I would recommend you experiment with 3 microphones located to pick up bass, mid and treble – with a simple circuit allowing you to control the output of each microphone pick-up.
 

Thread Starter

CeesJolmers

Joined Jan 16, 2018
2
Hello Dick,

Thanks for Your reaction!!!
Why so many microphones, You asked?
Well, I bought some years ago in a dump-store a huge lot of old cell-phone supplies with ear-phones and small, 6 mm.,
electret microphones, so I can experiment by de number on my breadboard.
The toneblock on the treble-side is 40 cm, so I thought I use 5 or 6 microphones for picking-up the high-, mid-
and low tones.
The bass tones on the left are quit low and loud, toneblock 30 cm, so I thought 3- or 4 must be enough mike's.
But the numbers on the right and left are pure my own "fantasy".
I think that I'm going for three microphones parallel on the right- and two on the left side.
The signal is goïng to a belt-pack, a small portable transmitter and my amplifier receives the transmitted accordion signal.
The last weeks I studied a lot of pre-amps ( for electret-/condensor mikes ) and I'm goïng to build two
pre-amps ( left and right ) with separated loudness- / tone control, as simple as possible, maybe a few
transistors or op-amps, but there is less information on the internet about serie or parallel, so I'm glad
with Your reaction.
So that's my accordion-project-story; at this moment in a pre-stadium, Dick.
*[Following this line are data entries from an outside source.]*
(** The selection of [selectedState] grabbed by its body at (200, 200), by
    its south-east handle at (298, 298), and a new drawing started on the
    background at (500, 500), from [freshState] and from [selectedState]. *)
Definition movingState : State := Eval vm_compute in
  fst (step addProps (EvPointerDown SelectionBody (pointerAt 200 200))
         selectedState).

Definition resizingState : State := Eval vm_compute in
  fst (step addProps (EvPointerDown (ResizeHandle resizing_se)
                        (pointerAt 298 298)) selectedState).

Definition drawingState : State := Eval vm_compute in
  fst (step addProps (EvPointerDown Background (pointerAt 500 500))
         freshState).

Definition redrawingState : State := Eval vm_compute in
  fst (step addProps (EvPointerDown Background (pointerAt 500 500))
         selectedState).

(** The degenerate rectangle that [startDragState] builds at a point
    (lines 357-358). *)
Definition pointRect (a : Point) : NormalizedRect :=
  mkRect (px a) (py a) (px a) (py a).

(** The min/max envelope of two points. *)
Definition envelope (a b : Point) : NormalizedRect :=
  mkRect (Qmin (px a) (px b)) (Qmin (py a) (py b))
         (Qmax (px a) (px b)) (Qmax (py a) (py b)).

(** An edit session after mounting: the first layout seeds the selection
    with [initialRect]. *)
Definition editState : State := Eval vm_compute in
  fst (mount editProps select 1 (Some unitCanvas) (Some unitContainer)).

(** [selectedState] after the space bar switched to the pan tool. *)
Definition panState : State := Eval vm_compute in
  fst (step addProps (EvKeyDown (mkKeyEvent Space false false))
         selectedState).

(** The zoom and the latch are written by [calculateLayout] only. *)
Definition zoomAndLatch (s : State) : Q * bool :=
  (zoom s, hasInitializedZoom s).

(** The invariant that the gestures other than resizing keep: the
    selection and the drag snapshot, when there is one, are inside the
    page, and no resize is under way. *)
Definition optInPage (o : option NormalizedRect) : Prop :=
  match o with
  | Some r => inPage r
  | None => True
  end.

Definition pageInvariant (s : State) : Prop :=
  optInPage (selection s) /\
  optInPage (initialSelectionRef s) /\
  isResizing (interactionMode s) = false.

Definition isResizeHandleDown (ev : Event) : bool :=
  match ev with
  | EvPointerDown (ResizeHandle _) _ => true
  | _ => false
  end.

(** * The rest of the component

    Wheel navigation, the page buttons, the restoration of the scroll
    position and the geometry of the overlay, with the toolbar of the host
    that writes the lifted [tool] and [zoom]. *)

(** ** Wheel navigation *)

(** The fields of the [WheelEvent] that [handleWheel] reads. *)
Record WheelEvent : Type := mkWheel {
  ctrlKey : bool;
  deltaY : Q
}.

(** The component with the [scrollThrottle] ref (line 86). *)
Record NavState : Type := mkNav {
  component : State;
  scrollThrottle : bool
}.

(** [const threshold = 10] (line 293). *)
Definition threshold : Q := 10.

(** [handleWheel] (lines 283-326).  The listener is attached to the
    container, so it runs only when there is one. *)
Definition handleWheel (props : Props) (e : WheelEvent) (n : NavState)
  : NavState * list Call :=
  let s := component n in
  match containerRef s with
  | None => (n, [])
  | Some c =>
    if ctrlKey e then (n, [])
    else if scrollThrottle n then (n, [])
    else
      let isScrollable := Qltb (clientHeight c) (scrollHeight c) in
      let delta := deltaY e in
      if Qltb 0 delta then
        let isAtBottom :=
          Qltb (Qabs (scrollHeight c - clientHeight c - scrollTop c))
               threshold in
        if negb isScrollable || isAtBottom then
          if (currentPageIndex s
              <? Z.of_nat (List.length (pageImages props)) - 1)%Z
          then
            (mkNav (setCurrentPageIndex (currentPageIndex s + 1)
                      (setPreservedScrollRatio
                         (Some (mkPoint (getCurrentXRatio s) 0)) s))
                   true,
             [PreventDefault; SetTimeout 500])
          else (n, [])
        else (n, [])
      else if Qltb delta 0 then
        let isAtTop := Qltb (scrollTop c) threshold in
        if negb isScrollable || isAtTop then
          if (0 <? currentPageIndex s)%Z
          then
            (mkNav (setCurrentPageIndex (currentPageIndex s - 1)
                      (setPreservedScrollRatio
                         (Some (mkPoint (getCurrentXRatio s) 1)) s))
                   true,
             [PreventDefault; SetTimeout 500])
          else (n, [])
        else (n, [])
      else (n, [])
  end.

(** The callback of the timers of lines 307 and 322. *)
Definition releaseThrottle (n : NavState) : NavState :=
  mkNav (component n) false.

(** ** Page buttons *)

(** The previous-page button (lines 671-681); [disabled] on the first
    page. *)
Definition clickPrevious (s : State) : State :=
  if (currentPageIndex s =? 0)%Z then s
  else
    setCurrentPageIndex (Z.max 0 (currentPageIndex s - 1))
      (setPreservedScrollRatio (Some (mkPoint (getCurrentXRatio s) 0)) s).

(** The next-page button (lines 694-704); [disabled] on the last page. *)
Definition clickNext (props : Props) (s : State) : State :=
  if (currentPageIndex s
      =? Z.of_nat (List.length (pageImages props)) - 1)%Z then s
  else
    setCurrentPageIndex
      (Z.min (Z.of_nat (List.length (pageImages props)) - 1)
             (currentPageIndex s + 1))
      (setPreservedScrollRatio (Some (mkPoint (getCurrentXRatio s) 0)) s).

(** ** Scroll restoration *)


(** ** Overlay *)

(** The rectangle that the overlay clears (lines 555-558 and 565), in the
    pixels of a canvas of the size of the page. *)
Record Hole : Type := mkHole { holeX : Q; holeY : Q; holeW : Q; holeH : Q }.

Definition overlayHole (page : PageImage) (r : NormalizedRect) : Hole :=
  mkHole ((xmin r / 1000) * width page)
         ((ymin r / 1000) * height page)
         (((xmax r - xmin r) / 1000) * width page)
         (((ymax r - ymin r) / 1000) * height page).

(** The percentages of the selection box (lines 626-631). *)
Record BoxStyle : Type := mkBoxStyle {
  leftPercent : Q;
  topPercent : Q;
  widthPercent : Q;
  heightPercent : Q
}.

Definition selectionBoxStyle (r : NormalizedRect) : BoxStyle :=
  mkBoxStyle (xmin r / 10) (ymin r / 10)
             ((xmax r - xmin r) / 10) ((ymax r - ymin r) / 10).

(** ** The toolbar of the host

    The zoom buttons of the host (App, lines 562-571 of
    [src/unnamed/part_001]) write the lifted zoom. *)

Definition zoomOut (s : State) : State :=
  setZoom (Qmax (1 # 10) (zoom s - (1 # 4))) s.

Definition zoomIn (s : State) : State :=
  setZoom (Qmin 10 (zoom s + (1 # 4))) s.

Definition zoomReset (s : State) : State := setZoom 1 s.

(** ** Every event of the editor *)

Inductive NavEvent : Type :=
  | NavComponent (ev : Event)
  | NavWheel (e : WheelEvent)
  | NavThrottleTimeout
  | NavPreviousButton
  | NavNextButton
  | NavToolButton (t : Tool)
  | NavZoomOut
  | NavZoomIn
  | NavZoomReset.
Best regards from The Netherlands,
Cees Jolmers.
 

DickCappels

Joined Aug 21, 2008
10,152
The microphones are basically sound pressure level modulated current sources. Putting them in series would likely result in one dominating control of the current and the other just taking as much current as the other could get, as Hymie implied in post #3.
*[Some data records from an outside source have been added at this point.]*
(** Turn boolean tests of the code into propositions. *)
Ltac bool_prop :=
  repeat match goal with
  | H : (_ && _)%bool = true |- _ => apply andb_true_iff in H; destruct H
  | H : (_ || _)%bool = false |- _ => apply orb_false_iff in H; destruct H
  | H : (_ || _)%bool = true |- _ => apply orb_true_iff in H
  | H : (_ && _)%bool = false |- _ => apply andb_false_iff in H
  | H : negb _ = true |- _ => apply negb_true_iff in H
  | H : negb _ = false |- _ => apply negb_false_iff in H
  | H : (_ <? _) = true |- _ => apply Z.ltb_lt in H
  | H : (_ <? _) = false |- _ => apply Z.ltb_ge in H
  | H : (_ <=? _) = true |- _ => apply Z.leb_le in H
  | H : (_ <=? _) = false |- _ => apply Z.leb_gt in H
  | H : (_ =? _) = true |- _ => apply Z.eqb_eq in H
  | H : (_ =? _) = false |- _ => apply Z.eqb_neq in H
  | H : bool_decide _ = true |- _ => apply bool_decide_eq_true in H
  | H : bool_decide _ = false |- _ => apply bool_decide_eq_false in H
  end.

(** Case analysis on the innermost test of the goal. *)
Ltac split_if :=
  match goal with
  | |- context [if ?b then _ else _] =>
      lazymatch b with
      | context [if _ then _ else _] => fail
      | _ => destruct b eqn:?
      end
  end.

Ltac split_if_in H :=
  match type of H with
  | context [if ?b then _ else _] =>
      lazymatch b with
      | context [if _ then _ else _] => fail
      | _ => destruct b eqn:?
      end
  end.

(** Evaluate the equality tests between closed enumerators. *)
Ltac eval_beq t k :=
  match t with
  | context [@bool_decide (?a = ?b) ?d] =>
      let v := eval vm_compute in (@bool_decide (a = b) d) in
      lazymatch v with true => idtac | false => idtac end;
      k (@bool_decide (a = b) d) v
  end.
Ltac enum_eval :=
  repeat match goal with
  | |- ?g => eval_beq g ltac:(fun x v => change x with v)
  | H : ?g |- _ => eval_beq g ltac:(fun x v => change x with v in H)
  end; cbn [andb orb negb] in *.

(** ** Decidable equality through an injection (used for the large enums) *)

Lemma eq_dec_by_inj {A B} `{EqDecision B} (f : A -> B) (Hf : forall x y, f x = f y -> x = y)
  : EqDecision A.
Proof.
  intros x y. destruct (decide (f x = f y)) as [E | E].
  - left. by apply Hf.
  - right. intros ->. by apply E.
Defined.

Lemma beq_sym {A} `{EqDecision A} (a b : A) : (a == b) = (b == a).
Proof. apply bool_decide_ext. split; congruence. Qed.

Lemma beq_refl {A} `{EqDecision A} (a : A) : (a == a) = true.
Proof. by apply bool_decide_eq_true. Qed.

Lemma beq_ne {A} `{EqDecision A} (a b : A) : a <> b -> (a == b) = false.
Proof. apply bool_decide_eq_false. Qed.

(** ** Sizes as [size_t] values *)

Definition zlen {A} (l : list A) : Z := Z.of_nat (length l).

Lemma zlen_nonneg {A} (l : list A) : 0 <= zlen l.
Proof. unfold zlen. lia. Qed.

Lemma zlen_nil {A} : zlen (@nil A) = 0.
Proof. reflexivity. Qed.

Lemma zlen_cons {A} (x : A) l : zlen (x :: l) = 1 + zlen l.
Proof. unfold zlen. simpl. lia. Qed.

Lemma zlen_app {A} (l k : list A) : zlen (l ++ k) = zlen l + zlen k.
Proof. unfold zlen. rewrite length_app. lia. Qed.

#[export] Hint Rewrite @zlen_nil @zlen_cons @zlen_app : zlen.
#[export] Hint Resolve zlen_nonneg : bhg.

(** ** Machine integers: values are [Z], their width is a range *)

Definition in_u (w : Z) (v : Z) : Prop := 0 <= v < 2 ^ w.
Definition in_i64 (v : Z) : Prop := - 2 ^ 63 <= v < 2 ^ 63.
Abbreviation in_u8 := (in_u 8).
Abbreviation in_u16 := (in_u 16).
Abbreviation in_u32 := (in_u 32).
Abbreviation in_u64 := (in_u 64).

(** Unsigned wrap-around at width [w]. *)
Definition wrap (w v : Z) : Z := v mod 2 ^ w.

(** [static_cast] between [int64_t] and [uint64_t]. *)
Definition u64_of_i64 (v : Z) : Z := v mod 2 ^ 64.
Definition i64_of_u64 (v : Z) : Z := if v <? 2 ^ 63 then v else v - 2 ^ 64.

Lemma in_u_wrap w v : 0 <= w -> in_u w (wrap w v).
Proof. intros Hw. apply Z.mod_pos_bound. by apply Z.pow_pos_nonneg. Qed.

Lemma wrap_small w v : in_u w v -> wrap w v = v.
Proof. intros Hv. by apply Z.mod_small. Qed.

Lemma u64_of_i64_range v : in_u64 (u64_of_i64 v).
Proof. apply Z.mod_pos_bound. lia. Qed.

Lemma i64_of_u64_of_i64 v : in_i64 v -> i64_of_u64 (u64_of_i64 v) = v.
Proof.
  unfold in_i64, i64_of_u64, u64_of_i64. intros Hv.
  destruct (Z.ltb_spec (v mod 2 ^ 64) (2 ^ 63)) as [H | H].
  - destruct (decide (0 <= v)).
    + rewrite Z.mod_small; lia.
    + exfalso. rewrite <- (Z.mod_add v 1) in H by lia. rewrite Z.mod_small in H; lia.
  - destruct (decide (0 <= v)).
    + exfalso. rewrite Z.mod_small in H; lia.
    + rewrite <- (Z.mod_add v 1) by lia. rewrite Z.mod_small; lia.
Qed.

Lemma i64_of_u64_range v : in_u64 v -> in_i64 (i64_of_u64 v).
Proof. unfold in_u, in_i64, i64_of_u64. destruct (Z.ltb_spec v (2 ^ 63)); lia. Qed.

Lemma u64_of_i64_of_u64 v : in_u64 v -> u64_of_i64 (i64_of_u64 v) = v.
Proof.
  unfold in_u, i64_of_u64, u64_of_i64. intros Hv.
  destruct (Z.ltb_spec v (2 ^ 63)).
  - rewrite Z.mod_small; lia.
  - rewrite <- (Z.mod_add _ 1) by lia. rewrite Z.mod_small; lia.
Qed.

#[export] Hint Resolve u64_of_i64_range i64_of_u64_range : bhg.

(** ** Bytes ([std::byte]) *)

Definition byte_of_Z (v : Z) : byte :=
  match Byte.of_N (Z.to_N (v mod 256)) with Some b => b | None => x00 end.
Definition Z_of_byte (b : byte) : Z := Z.of_N (Byte.to_N b).

Lemma Z_of_byte_range b : 0 <= Z_of_byte b < 256.
Proof. unfold Z_of_byte. pose proof (Byte.to_N_bounded b). lia. Qed.

Lemma Z_of_byte_of_Z v : Z_of_byte (byte_of_Z v) = v mod 256.
Proof.
  unfold Z_of_byte, byte_of_Z.
  assert (0 <= v mod 256 < 256) by (apply Z.mod_pos_bound; lia).
  destruct (Byte.of_N (Z.to_N (v mod 256))) as [b |] eqn:E.
  - apply Byte.to_of_N in E. rewrite E. lia.
  - apply Byte.of_N_None_iff in E. lia.
Qed.

Lemma byte_of_Z_of_byte b : byte_of_Z (Z_of_byte b) = b.
Proof.
  unfold byte_of_Z. pose proof (Z_of_byte_range b).
  rewrite Z.mod_small by lia. unfold Z_of_byte. rewrite N2Z.id.
  by rewrite Byte.of_to_N.
Qed.

Lemma Z_of_byte_inj a b : Z_of_byte a = Z_of_byte b -> a = b.
Proof. intros H. by rewrite <- (byte_of_Z_of_byte a), H, byte_of_Z_of_byte. Qed.

#[export] Instance byte_eq_dec : EqDecision byte.
Proof. apply (eq_dec_by_inj Z_of_byte). exact Z_of_byte_inj. Defined.

#[export] Hint Rewrite Z_of_byte_of_Z byte_of_Z_of_byte : bhg.

(** ** Little-endian images of integers *)

(** The [n] low bytes of [v], least significant first. *)
Fixpoint le_bytes (n : nat) (v : Z) : list byte :=
  match n with
  | O => []
  | S n => byte_of_Z v :: le_bytes n (Z.shiftr v 8)
  end.

(** The value of a little-endian byte sequence. *)
Fixpoint le_value (bs : list byte) : Z :=
  match bs with
  | [] => 0
  | b :: bs => Z_of_byte b + 256 * le_value bs
  end.

Lemma length_le_bytes n v : length (le_bytes n v) = n.
Proof. revert v. induction n; intros; simpl; auto. Qed.

Lemma zlen_le_bytes n v : zlen (le_bytes n v) = Z.of_nat n.
Proof. unfold zlen. by rewrite length_le_bytes. Qed.

Lemma le_value_bytes n v : le_value (le_bytes n v) = v mod 256 ^ Z.of_nat n.
Proof.
  revert v. induction n as [| n IH]; intros v.
  - simpl. by rewrite Z.mod_1_r.
  - cbn [le_bytes le_value]. rewrite IH, Z_of_byte_of_Z, Z.shiftr_div_pow2 by lia.
    change (2 ^ 8) with 256.
    rewrite Nat2Z.inj_succ, Z.pow_succ_r, Z.rem_mul_r by lia. lia.
Qed.

Lemma le_value_bytes_small n v :
  0 <= v < 256 ^ Z.of_nat n -> le_value (le_bytes n v) = v.
Proof. intros. rewrite le_value_bytes. by apply Z.mod_small. Qed.

Lemma le_value_range bs : 0 <= le_value bs < 256 ^ zlen bs.
Proof.
  induction bs as [| b bs IH]; [done |].
  rewrite zlen_cons, Z.pow_add_r by (pose proof (zlen_nonneg bs); lia).
  cbn [le_value]. pose proof (Z_of_byte_range b).
  change (256 ^ 1) with 256. nia.
Qed.

Lemma le_bytes_value bs : le_bytes (length bs) (le_value bs) = bs.
Proof.
  induction bs as [| b bs IH]; [done |]. cbn [length le_bytes le_value].
  pose proof (Z_of_byte_range b). f_equal.
  - apply Z_of_byte_inj. rewrite Z_of_byte_of_Z.
    rewrite Z.mul_comm, Z.mod_add by lia. by apply Z.mod_small.
  - rewrite Z.shiftr_div_pow2 by lia. change (2 ^ 8) with 256.
    rewrite Z.mul_comm, Z.div_add, Z.div_small by lia. by rewrite Z.add_0_l.
Qed.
The microphones for which I have seen datasheets show a tolerance of ±2 db, which is probably fine for some uses. If you run into difficulty getting the right tone balance a little active circuitry should solve the problem.
 

MisterBill2

Joined Jan 23, 2018
18,176
The only application that I have seen for series connected microphone elements was for a noise-cancelling setup in a mobile radio microphone a while back. It did work, but the package was heavy by present microphone standards. And those were dynamic elements, not electret. Probablymultiple microphones in fairly close proximity, as you describe, will result in some interesting cancellation effects.
 

RonSpark

Joined Jul 29, 2018
2
Hello Cees , have the same idea. Tried a 3 set of adafruit max 4465 , integrated mic and amps in a row. Will not work up till now, to sensitive and very sceeqy sound.
The idea of three or four in a row on the melody side of a accordeon is ok. It is available in a pro version ( expensive about €400) Mt-06-m from musictech-midi.it. My next try will be a single mic amp ( conrad 197688) and three electret capsules.
How to connect.... series? Do you have an update on your experiments?
 

MisterBill2

Joined Jan 23, 2018
18,176
Not in series! use an audio rated op-amp as a summing amplifier, to combine the inputs from each microphone. OR, you can use a simple passive mixer, with a resistor in series with the output of each electret microphone. You might even get away with using that as the power supply as well, but it might not work out that way. At any rate, you will need to provide a voltage to power each electret element, don't ignore that. Inside an accordion the sound level is quite loud, quite probably overloading the microphones. What might be worth trying is several of those earphone elements used as microphones. I know that they do work as a transducer in both directions, current to sound and sound to current, and that they are made for higher sound levels. You could put three or four in series because they are low resistance devices.